Kelly Akemi Isikawa, 1º ano/diurno  

O retrocesso da PEC 181

Assunto em voga e de muito debate nos núcleos familiares, mesas de bares, grupos de intelectuais acadêmicos e no Planalto Central, o aborto, ainda divide opiniões dado o seu caráter de tabu social, que resvala em uma moral antiga e que não acompanha as atuais demandas sociais.
Recentemente, foi aprovada pelo Supremo Tribunal Federal uma lei que descriminaliza o aborto em casos de anencefalia, gravidez por estupro ou gestações que tragam riscos à gestante. Tal decisão, despertou o descontentamento de camadas da sociedade, bem como a ira de determinados parlamentares que, de prontidão, apresentaram uma proposta de emenda constitucional – PEC 181-, articulada em peso pela bancada evangélica, que, em poucas palavras, criminaliza o aborto sob qualquer circunstância.

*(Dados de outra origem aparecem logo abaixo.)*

(* ================================================================== *)
(** ** [lastIndexOf] of a comma *)

Lemma lastIndexOf_go_spec s : forall i pos best,
  (lastIndexOf_go "," s i pos best = best
   /\ forall j, i + j <= pos -> get j s <> Some ","%char)
  \/ exists k, lastIndexOf_go "," s i pos best = Z.of_nat (i + k)
               /\ i + k <= pos /\ get k s = Some ","%char
               /\ forall j, k < j -> i + j <= pos -> get j s <> Some ","%char.
Proof.
  induction s as [|c s IH]; intros i pos best.
  - left. split; [reflexivity | discriminate].
  - cbn [lastIndexOf_go]. rewrite prefix_comma.
    destruct (IH (S i) pos (if (Ascii.eqb "," c && (i <=? pos)%nat)%bool
                            then Z.of_nat i else best))
      as [[E Hno]|(k & E & Hle & Hg & Hmax)].
    + rewrite E. destruct (Ascii.eqb_spec "," c) as [<-|Hc]; simpl.
      * destruct (Nat.leb_spec i pos).
        -- right. exists 0. rewrite Nat.add_0_r. repeat split; auto.
           intros [|j] Hj Hle; [lia|]. simpl. apply Hno. lia.
        -- left. split; [reflexivity|]. intros j Hj. lia.
      * left. split; [reflexivity|].
        intros [|j] Hj; simpl; [congruence|]. apply Hno. lia.
    + right. exists (S k). rewrite E. split; [f_equal; lia|]. split; [lia|].
      split; [exact Hg|]. intros [|j] Hj Hle'; [lia|]. simpl. apply Hmax; lia.
Qed.

(** [lastIndexOf(',', pos)] finds the last comma at or before [pos], when
    there is one. *)
Lemma lastIndexOf_comma s pos j :
  get j s = Some ","%char -> j <= pos ->
  exists k, lastIndexOf "," s pos = Z.of_nat k /\ k <= pos
            /\ get k s = Some ","%char
            /\ forall j', k < j' -> j' <= pos -> get j' s <> Some ","%char.
Proof.
  intros Hg Hle. unfold lastIndexOf.
  destruct (lastIndexOf_go_spec s 0 pos (-1)%Z) as [[_ Hno]|(k & E & Hk & Hgk & Hmax)].
  - exfalso. exact (Hno j Hle Hg).
  - exists k. auto.
Qed.

Lemma get_Some_lt s n c : get n s = Some c -> n < String.length s.
Proof.
  revert n. induction s as [|d s IH]; intros [|n]; simpl; try discriminate; try lia.
  intros H. apply IH in H. lia.
Qed.

Lemma slice_0 s k :
  k <= String.length s -> slice s 0 (Z.of_nat k) = substring 0 k s.
Proof.
  intros H. unfold slice, rel_index.
  destruct (Z.ltb_spec 0 0); [lia|].
  destruct (Z.ltb_spec (Z.of_nat k) 0); [lia|].
  rewrite Nat2Z.id. simpl Z.to_nat. rewrite Nat.min_0_l, Nat.sub_0_r.
  now rewrite Nat.min_l.
Qed.

(* ================================================================== *)
(** ** Comma-joined fields *)

Lemma field_no_comma f n : field_ok f -> get n f <> Some ","%char.
Proof.
  intros [_ H] Hg. pose proof (forallb_get _ _ _ _ H Hg) as Hc. discriminate.
Qed.

Lemma ends_with_comma_append a b :
  b <> "" -> ends_with_comma (a ++ b) = ends_with_comma b.
Proof.
  intros Hb. induction a as [|c a IH]; [reflexivity|].
  simpl. destruct (a ++ b) eqn:E; [|exact IH].
  destruct a; simpl in E; [contradiction|discriminate].
Qed.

É temeroso pensar que o Direito - cuja matéria deve essencialmente acompanhar as necessidades sociais e, principalmente, as necessidades daqueles sobre os quais tal matéria, especificamente, versa – pode caminhar para uma decisão como a que propõe a PEC 181. A anencefalia - que caso aprovada a PEC não servirá mais como fundamento válido para a realização de abortos - cujo significado é a não presença de um sistema nervoso central operante, consiste hoje, inclusive, em um dos motivos para se declarar a morte de uma pessoa – morte encefálica.
É sabido que o aborto ilegal é responsável pela quinta causa da morte materna no Brasil. Morte essa que ocorre, em sua grande maioria, dentre as mulheres que constituem as classes sociais de menor renda. Ou seja, ilegal ou não o aborto continua existindo – e em todas as classes sociais -, com a diferença de que além do feto que ainda não constitui vida encefálica ele mata também a mulher. E a mulher de baixa renda.

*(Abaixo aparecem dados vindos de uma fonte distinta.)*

(** The orphaned chain beside a folder whose uid is the empty string. *)
Definition orphan_beside_unnamed : gmap string search_item :=
  folder_dict [SearchItem "" "General" (Some "dash-folder") None None;
               folder "B" (Some "X"); folder "C" (Some "B")].

(** The listing in which C is a dashboard kept in folder B. *)
Definition chain2_leaf : list search_item :=
  [folder "A" None; folder "B" (Some "A"); dash "C" "C" (Some "B")].

(** Two dashboards with the same title at root level. *)
Definition twins : list search_item :=
  [dash "d1" "CPU load" None; dash "d2" "CPU load" None].
Definition twins_world : world :=
  World "./grafana-dash-backup/" ∅
        (<[ "d1" := Dashboard "CPU load" "{1}" ]> (<[ "d2" := Dashboard "CPU load" "{2}" ]> ∅))
        ∅ ∅ [].

(** The state after the turn of the first of the two. *)
Definition twins_first : world :=
  World "./grafana-dash-backup/" ∅ (grafana twins_world)
        {[ "./grafana-dash-backup/" ]}
        {[ "./grafana-dash-backup/CPUload.json" := "{1}" +:+ newline ]}
        ["Saving dashboard: CPU load"].

Definition twins_done : world :=
  World "./grafana-dash-backup/" ∅ (grafana twins_world)
        {[ "./grafana-dash-backup/" ]}
        {[ "./grafana-dash-backup/CPUload.json" := "{2}" +:+ newline ]}
        ["Saving dashboard: CPU load"; "Saving dashboard: CPU load"].

(** ** The rest of the script *)

(** [os.path.exists(p)]: true of a directory and of a file. *)
Definition os_path_exists (p : string) : py bool :=
  gets (λ w, bool_decide (p ∈ fs_dirs w) || bool_decide (is_Some (fs_files w !! p))).

Definition create_root_directories : py unit :=
  dir ← gets DIR;
  found ← os_path_exists dir;
  if found : bool then ret tt else os_makedirs dir.

(** The keys of the dict [build_folder_map] makes, in the order a Python dict
    iterates them: each uid at the place of its first insertion. *)
Definition dict_keys (search_results : list search_item) : list string :=
  foldl (λ ks it,
           if is_type "dash-folder" it
           then (if bool_decide (uid it ∈ ks) then ks else ks ++ [uid it])
           else ks)
        [] search_results.

(** [for uid in folders: ...], with [uids] the keys in iteration order. *)
Fixpoint create_folder_structure (fuel : nat) (uids : list string) : py unit :=
  match uids with
  | [] => ret tt
  | u :: rest =>
      folder_path ← get_full_path fuel (Some u);
      os_makedirs folder_path;;
      create_folder_structure fuel rest
  end.

(** [s.rstrip(c)] for a one-character [c] *)
Fixpoint rstrip_char (c : Ascii.ascii) (s : string) : string :=
  match s with
  | EmptyString => EmptyString
  | String d r =>
      match rstrip_char c r with
      | EmptyString => if Ascii.eqb d c then EmptyString else String d EmptyString
      | r' => String d r'
      end
  end.

Definition set_DIR (d : string) (w : world) : world :=
  World d (folders w) (grafana w) (fs_dirs w) (fs_files w) (stdout w).

(** [fetch_resources]: the answer of the search call is given from outside,
    either the decoded listing or the exception of [raise_for_status]. *)
Definition fetch_resources (response : outcome (list search_item))
  : py (list search_item) :=
  match response with
  | Returned listing => ret listing
  | Raised exc => raise exc
  end.

(** [main], from the parsed arguments on. *)
Definition main (fuel : nat) (args_host args_dir : string)
    (response : outcome (list search_item)) : py unit :=
  let HOST := rstrip_char "/"%char args_host in
  modify (set_DIR args_dir);;
  print ("Exporting dashboards from: " +:+ HOST);;
  print ("Output directory: " +:+ args_dir);;
  create_root_directories;;
  search_results ← fetch_resources response;
  build_folder_map search_results;;
  create_folder_structure fuel (dict_keys search_results);;
  export_dashboards fuel search_results.

(** The [__main__] block. *)
Definition script (fuel : nat) (args_host args_dir : string)
    (response : outcome (list search_item)) : py unit :=
  main fuel args_host args_dir response;;
  print "Grafana dashboards backup completed successfully.".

Fala-se tanto do mundo contemporâneo e de seus avanços sociais, científicos e tecnológicos, e, no entanto, alguns velhos hábitos parece que nunca mudam. O fato de a mulher, por exemplo, ter sua voz calada - principalmente e especialmente em assuntos que interessam e versam sobre elas próprias e seus corpos – é um dos mais antigos desses hábitos.

O silêncio não mais nos cabe. Exigimos que nos escutem, especialmente em matérias que nos dizem respeito. Se buscamos equidade entre as relações é preciso que os nossos representantes, em sua vasta maioria homens, exerçam sua função e se posicionem como ouvintes, diante de uma matéria que se coloca perante somente a nós, mulheres.